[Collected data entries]
Lemma Remove_at ns l addrs vs i p :
  represents ns l addrs vs -> nth_error addrs i = Some p ->
  exists ns' l',
    LinkedList_Remove ns l (Some p) = Ok (ns', l') /\
    represents ns' l' (firstn i addrs ++ skipn (S i) addrs)
      (firstn i vs ++ skipn (S i) vs).
Proof.
  intros H Hp. destruct (represents_node _ _ _ _ _ _ H Hp) as (w & Hw & Hn).
  pose proof H as (_ & Hnd & _).
  assert (Hi : (i <= List.length addrs)%nat).
  { assert (i < List.length addrs)%nat; [|lia].
    apply nth_error_Some. rewrite Hp. discriminate. }
  unfold LinkedList_Remove, node_at. rewrite Hn. cbn [bind n_next n_prev].
  destruct (opt_set_prev_reads ns (nth_error addrs (S i)) (before None addrs i))
    as (ns1 & E1 & Hl1 & R1).
  { intros b Hb. apply (represents_valid _ _ _ _ _ _ H Hb). }
  rewrite E1. cbn [bind]. rewrite R1, Hn.
  cbn [option_map bind n_value n_next n_prev].
  rewrite (is_nth _ _ _ (S i) Hnd Hp).
  destruct (Nat.eqb_spec (S i) i); [lia|].
  destruct (before None addrs i) as [q|] eqn:Eb.
  - pose proof (before_valid _ _ _ _ _ _ H Eb) as Hq.
    destruct (set_node_next_reads ns1 q (nth_error addrs (S i)))
      as (ns2 & E2 & Hl2 & R2); [lia|].
    rewrite E2. cbn [bind]. exists ns2, l. split; [reflexivity|].
    apply (unsplice ns l addrs vs i p ns2 l H Hp).
    + intros a x Hx. rewrite R2, R1, Hx, Eb. reflexivity.
    + destruct i; [discriminate|reflexivity].
  - unfold Node_Next, node_at. rewrite R1, Hn.
    cbn [option_map bind n_value n_next n_prev].
    exists ns1, (mkLinkedList (nth_error addrs (S i))). split; [reflexivity|].
    apply (unsplice ns l addrs vs i p ns1 _ H Hp).
    + intros a x Hx. rewrite R1, Hx, Eb. reflexivity.
    + rewrite (before_none _ _ Hi Eb). reflexivity.
Qed.

(** *** [Insert] with an index inside the list.

    On a well-formed list of [n] values, [Insert(index, value)] with
    [index <= n] returns no error and puts the value at position [index]
    (at the front for a negative index); the nodes that were there keep their
    addresses, and [toArray] returns the values in the new order. *)
Theorem Insert_puts_the_value_at_the_index ns l addrs vs index v :
  represents ns l addrs vs ->
  (index <= Z.of_nat (List.length vs))%Z ->
  let i := Z.to_nat index in
  let vs' := firstn i vs ++ v :: skipn i vs in
  exists ns' l',
    LinkedList_Insert ns l index v = Ok (ns', l', None) /\
    represents ns' l' (firstn i addrs ++ List.length ns :: skipn i addrs) vs' /\
    LinkedList_toArray ns' l' = Ok vs'.
Proof.
  intros H Hi i vs'. pose proof (represents_length _ _ _ _ H) as Hlen.
  destruct (Insert_at ns l addrs vs i index v H eq_refl) as (ns' & l' & E & R);
    [unfold i; lia|].
  exists ns', l'. split; [exact E|]. split; [exact R|].
  apply (toArray_represents _ _ _ _ R).
Qed.

(** *** [Insert] with an index past the end.

    On a well-formed list of [n] values, [Insert(index, value)] with
    [index > n] returns the error "invalid index" and changes nothing. *)
Theorem Insert_past_the_end_is_refused ns l addrs vs index v :
  represents ns l addrs vs ->
  (Z.of_nat (List.length vs) < index)%Z ->
  LinkedList_Insert ns l index v = Ok (ns, l, Some ErrInvalidIndex).
Proof.
  intros H Hi. pose proof (represents_length _ _ _ _ H) as Hlen.
  apply (Insert_past ns l addrs vs index v H). lia.
Qed.

(** *** [InsertAfter].

    [InsertAfter(node, value)] for the node at position [i] of a well-formed
    list puts the value at position [i + 1] and leaves the list head as it
    is. *)
Theorem InsertAfter_puts_the_value_behind_the_node ns l addrs vs i p v :
  represents ns l addrs vs ->
  nth_error addrs i = Some p ->
  let vs' := firstn (S i) vs ++ v :: skipn (S i) vs in
  exists ns',
    LinkedList_InsertAfter ns l (Some p) v = Ok (ns', l) /\
    represents ns' l (firstn (S i) addrs ++ List.length ns :: skipn (S i) addrs) vs' /\
    LinkedList_toArray ns' l = Ok vs'.
Proof.
  intros H Hp vs'.
  destruct (InsertAfter_at ns l addrs vs i p v H Hp) as (ns' & E & R).
  exists ns'. split; [exact E|]. split; [exact R|].
  apply (toArray_represents _ _ _ _ R).
Qed.

(** *** [InsertBefore].

    [InsertBefore(node, value)] for the node at position [i] of a well-formed
    list puts the value at position [i], in front of the node; before the
    first node the new node becomes the head of the list. *)
Theorem InsertBefore_puts_the_value_in_front_of_the_node ns l addrs vs i p v :
  represents ns l addrs vs ->
  nth_error addrs i = Some p ->
  let vs' := firstn i vs ++ v :: skipn i vs in
  exists ns' l',
    LinkedList_InsertBefore ns l (Some p) v = Ok (ns', l') /\
    represents ns' l' (firstn i addrs ++ List.length ns :: skipn i addrs) vs' /\
    LinkedList_toArray ns' l' = Ok vs' /\
    (i = 0%nat -> LinkedList_First l' = Some (List.length ns)).
Proof.
  intros H Hp vs'.
  destruct (InsertBefore_at ns l addrs vs i p v H Hp) as (ns' & l' & E & R).
  exists ns', l'. split; [exact E|]. split; [exact R|].
  split; [apply (toArray_represents _ _ _ _ R)|].
  intros ->. unfold LinkedList_First. rewrite (represents_first _ _ _ _ R).
  reflexivity.
Qed.

(** *** [Remove].

    [Remove(node)] for the node at position [i] of a well-formed list takes
    out this one value; the other nodes keep their order and addresses, and
    the list stays well formed. *)
Theorem Remove_takes_out_the_node ns l addrs vs i p :
  represents ns l addrs vs ->
  nth_error addrs i = Some p ->
  let vs' := firstn i vs ++ skipn (S i) vs in
  exists ns' l',
    LinkedList_Remove ns l (Some p) = Ok (ns', l') /\
    represents ns' l' (firstn i addrs ++ skipn (S i) addrs) vs' /\
    LinkedList_toArray ns' l' = Ok vs'.
Proof.
  intros H Hp vs'.
  destruct (Remove_at ns l addrs vs i p H Hp) as (ns' & l' & E & R).
  exists ns', l'. split; [exact E|]. split; [exact R|].
  apply (toArray_represents _ _ _ _ R).
Qed.

End LinkedListProofs.

Lemma threeList_represents :
  represents threeNodes threeList [0; 1; 2]%nat [1; 2; 3].
Proof.
  split; [reflexivity|]. split.
  - repeat constructor; simpl; intuition discriminate.
  - vm_compute. repeat split.
Qed.

Lemma Insert_puts_the_value_at_the_index_witness :
  exists ns' l',
    LinkedList_Insert threeNodes threeList 1 9 = Ok (ns', l', None) /\
    represents ns' l' [0; 3; 1; 2]%nat [1; 9; 2; 3] /\
    LinkedList_toArray ns' l' = Ok [1; 9; 2; 3].
Proof.
  apply (Insert_puts_the_value_at_the_index threeNodes threeList
           [0; 1; 2]%nat [1; 2; 3] 1 9 threeList_represents).
  simpl. lia.
Defined.

Lemma Insert_past_the_end_is_refused_witness :
  LinkedList_Insert threeNodes threeList 4 9
  = Ok (threeNodes, threeList, Some ErrInvalidIndex).
Proof.
  apply (Insert_past_the_end_is_refused threeNodes threeList
           [0; 1; 2]%nat [1; 2; 3] 4 9 threeList_represents).
  simpl. lia.
Defined.

Lemma InsertAfter_puts_the_value_witness :
  exists ns',
    LinkedList_InsertAfter threeNodes threeList (Some 0%nat) 9 = Ok (ns', threeList) /\
    represents ns' threeList [0; 3; 1; 2]%nat [1; 9; 2; 3] /\
    LinkedList_toArray ns' threeList = Ok [1; 9; 2; 3].
Proof.
  apply (InsertAfter_puts_the_value_behind_the_node threeNodes threeList
           [0; 1; 2]%nat [1; 2; 3] 0 0 9 threeList_represents).
  reflexivity.
Defined.

Lemma InsertBefore_puts_the_value_witness :
  exists ns' l',
    LinkedList_InsertBefore threeNodes threeList (Some 0%nat) 9 = Ok (ns', l') /\
    represents ns' l' [3; 0; 1; 2]%nat [9; 1; 2; 3] /\
    LinkedList_toArray ns' l' = Ok [9; 1; 2; 3] /\
    (0 = 0 -> LinkedList_First l' = Some 3)%nat.
Proof.
  apply (InsertBefore_puts_the_value_in_front_of_the_node threeNodes threeList
           [0; 1; 2]%nat [1; 2; 3] 0 0 9 threeList_represents).
  reflexivity.
Defined.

* TASK OBJECTIVE: Give back exactly the lines from the beginning of the records through the line containing "apply nth_error_Some. rewrite", and only those.

* SOLUTION TO THIS EXERCISE:
Lemma Remove_at ns l addrs vs i p :
  represents ns l addrs vs -> nth_error addrs i = Some p ->
  exists ns' l',
    LinkedList_Remove ns l (Some p) = Ok (ns', l') /\
    represents ns' l' (firstn i addrs ++ skipn (S i) addrs)
      (firstn i vs ++ skipn (S i) vs).
Proof.
  intros H Hp. destruct (represents_node _ _ _ _ _ _ H Hp) as (w & Hw & Hn).
  pose proof H as (_ & Hnd & _).
  assert (Hi : (i <= List.length addrs)%nat).
  { assert (i < List.length addrs)%nat; [|lia].
    apply nth_error_Some. rewrite Hp. discriminate. }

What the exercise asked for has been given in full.